» Exercise aim:
How many lines in the material below include the string "cached"? Answer with the number only.

[Provided information]

(** X6. The classifier does not depend on the canvas: with the same
    [Math.hypot], a notification leaves the same mode, previous distance,
    timer and timer table, and ends the same way, whether or not a canvas is
    cached or can be found.  When there is none to be found, nothing is
    dispatched and nothing is cached, and the transition still happens. *)
Theorem classifier_independent_of_canvas
    (env env' : Env) (n : Notification) (s : State) (c : option Element) :
  (forall x y, Math_hypot env' x y = Math_hypot env x y) ->
  forget_canvas (final (step env' n (with_canvas c s)))
    = forget_canvas (final (step env n s)) /\
  result (step env' n (with_canvas c s)) = result (step env n s) /\
  (resolve env s = None ->
   events (effects (step env n s)) = [] /\
   canvas (final (step env n s)) = None).
Proof.
  intros Hh.
  assert (D : forall c', forget_canvas (disarm (with_canvas c' s))
                         = forget_canvas (disarm s)).
  { intros c'. unfold disarm, forget_canvas. cbn [contextMenuTimer with_canvas].
    destruct (contextMenuTimer s); reflexivity. }
  assert (Dp : forall c', prevDistance (with_canvas c' s) = prevDistance s)
    by reflexivity.
  repeat apply conj.
  - rewrite !step_transition. unfold transition, quiet.
    destruct n as [e|e|e|h].
    + destruct (foreign e); [reflexivity|]. cbn [final].
      specialize (D c). unfold forget_canvas, arm, disarm in *.
      cbn in *. destruct (contextMenuTimer s); cbn in *; reflexivity.
    + destruct (foreign e); [reflexivity|].
      change (mode (with_canvas c s)) with (mode s).
      specialize (D c). unfold forget_canvas, disarm in *.
      destruct (mode s); cbn [final];
        try (destruct (touches e) as [|t0 [|t1 rest]]; cbn [final]);
        unfold separation; rewrite ?Hh;
        cbn in *; destruct (contextMenuTimer s); cbn in *; reflexivity.
    + destruct (foreign e); [reflexivity|].
      change (mode (with_canvas c s)) with (mode s).
      unfold forget_canvas, disarm.
      destruct (mode s); cbn [final];
        cbn; destruct (contextMenuTimer s); cbn; reflexivity.
    + change (lookup_timer h (with_canvas c s)) with (lookup_timer h s).
      destruct (lookup_timer h s); reflexivity.
  - rewrite !step_transition. unfold transition, quiet.
    destruct n as [e|e|e|h].
    + destruct (foreign e); reflexivity.
    + destruct (foreign e); [reflexivity|].
      change (mode (with_canvas c s)) with (mode s).
      destruct (mode s); try reflexivity.
      destruct (touches e) as [|t0 [|t1 rest]]; reflexivity.
    + destruct (foreign e); [reflexivity|].
      change (mode (with_canvas c s)) with (mode s).
      destruct (mode s); reflexivity.
    + change (lookup_timer h (with_canvas c s)) with (lookup_timer h s).
      destruct (lookup_timer h s); reflexivity.
  - intros R. unfold resolve in R.
    destruct (canvas s) as [x|] eqn:Hc; [discriminate|]. split.
    + step_cases n s; unfold dispatched, resolve; rewrite ?Hc, ?R;
        try reflexivity.
      destruct (prevDistance s) as [p|]; [destruct (truthy p)|]; reflexivity.
    + step_cases n s; unfold resolve; cbn; rewrite ?canvas_disarm, ?Hc, ?R;
        reflexivity.
Qed.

[/Provided information]

» Result for this exercise:
2